Building Akanksha From the Ground Up
In 1989, Mistri opened her first learning center, which later became the Akanksha Foundation. It began small, with about fifteen children and a group of college friends who agreed to volunteer as teachers. There was no elaborate curriculum and no outside funding to speak of. The early classes ran on borrowed space, secondhand books, and a good deal of persistence.
Over time, the center grew into a network of after-school programs across Mumbai and later Pune, offering children from low-income families support in English, mathematics, and life skills that their regular schools often could not provide. As word spread and results became visible among the children who passed through the program, Akanksha shifted from running only after-school sessions to operating full schools in partnership with the government. Today the foundation reaches thousands of students each year, and its model has been studied by educators well beyond India’s borders.
The change was not simply a matter of scale. Mistri and her early colleagues had to learn what actually worked for children who arrived years behind their classmates in reading and arithmetic. They experimented with smaller class sizes, closer attention to each child’s progress, and a curriculum that treated confidence and curiosity as seriously as test scores. These ideas seem ordinary now, but at the time they marked a real departure from the rote learning found in most government classrooms.

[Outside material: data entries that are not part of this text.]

(** A goal [inner ex c0 c] follows from one on an earlier connection when the changes in between leave the core alone. *)
Ltac inner_step :=
  lazymatch goal with
  | |- inner _ _ (upd_pending _ _) => unfold upd_pending
  | |- inner _ _ (upd_space ?c _ _) => apply (inner_same _ _ c); [apply core_upd_space; generalize (c_spaces c); intros; cbn; repeat case_match; reflexivity|]
  | |- inner _ _ (upd_path ?c _) => apply (inner_same _ _ c); [apply core_upd_path; generalize (c_path c); intros; cbn; repeat case_match; reflexivity|]
  | |- inner _ _ (set_timer ?c _ _) => apply (inner_same _ _ c); [apply core_set_timer; discriminate|]
  | |- inner _ _ (stop_timer ?c _) => apply (inner_same _ _ c); [apply core_stop_timer; discriminate|]
  | |- inner _ _ (set_c_side ?c _) =>
      apply (inner_same _ _ c); [apply core_set_side; repeat match goal with E : c_side _ = _ |- _ => rewrite E end; reflexivity|]
  | |- inner _ _ (push_endpoint_event _ _) => apply inner_endpoint_event; [|discriminate]
  | |- inner _ _ (set_c_state _ _) => apply inner_state; [|solve [phase_tac]]
  | |- inner _ _ (match ?x with _ => _ end) => let E := fresh "E" in destruct x eqn:E
  | |- inner _ _ (snd (match ?x with _ => _ end)) => destruct x; cbn [snd fst]
  | |- inner _ _ ?c => first [is_var c; eassumption | inner_op | inner_setter]
  end.
Ltac inner_tac := cbn [snd fst]; repeat inner_step.
#[export] Hint Extern 5 (inner _ _ _) => solve [inner_tac] : post.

From One Center to a National Movement
Running Akanksha convinced Mistri that, however effective, after-school support could not, on its own, close the gap in Indian education. The problem was larger than any single organization could solve through direct service alone. It needed more people willing to spend real time inside classrooms, understanding the daily struggles of underfunded schools from within, rather than observing them from a distance.
This realization led her to found Teach For India in 2008 alongside a small group of colleagues. The organization borrowed its basic structure from Teach For America, recruiting talented university graduates and young professionals and placing them in low-income schools for a two-year commitment. Fellows are trained to teach, but the deeper goal extends beyond any single classroom. Teach For India was built on the idea that people who spend two years living alongside the realities of educational inequality will carry that understanding into whatever they do next, whether in policy, business, or education itself.

The results have grown steadily since that first cohort. Thousands of Fellows have now passed through the program, teaching in cities across the country and reaching hundreds of thousands of students in government and low-income private schools. Many former Fellows remain connected to education long after their two years end, working in schools, nonprofits, and government offices where they continue applying what they learned in the classroom.
A Movement, Not Just an Organization
What distinguishes Mistri’s approach is her insistence that Teach For India be understood as a movement rather than a service provider. She has often spoken about wanting children to see themselves not as problems to be fixed, but as young people capable of driving change for others. This distinction shapes how Fellows are trained and how the organization measures its own success. Test scores matter, but so does whether a child grows up believing they have the power to improve their own community.
Critics have pointed out that a two-year commitment is short, and that many Fellows arrive from elite backgrounds with limited teaching experience before stepping into demanding classrooms. Attrition after the fellowship period is real, and not every Fellow remains in education for the long term. Supporters counter that the program was never meant to replace trained career teachers. Instead, it was designed to build a pipeline of leaders across many sectors who carry firsthand knowledge of classroom inequality into whatever work they pursue afterward, expanding the circle of people invested in fixing the system rather than leaving the task to teachers alone.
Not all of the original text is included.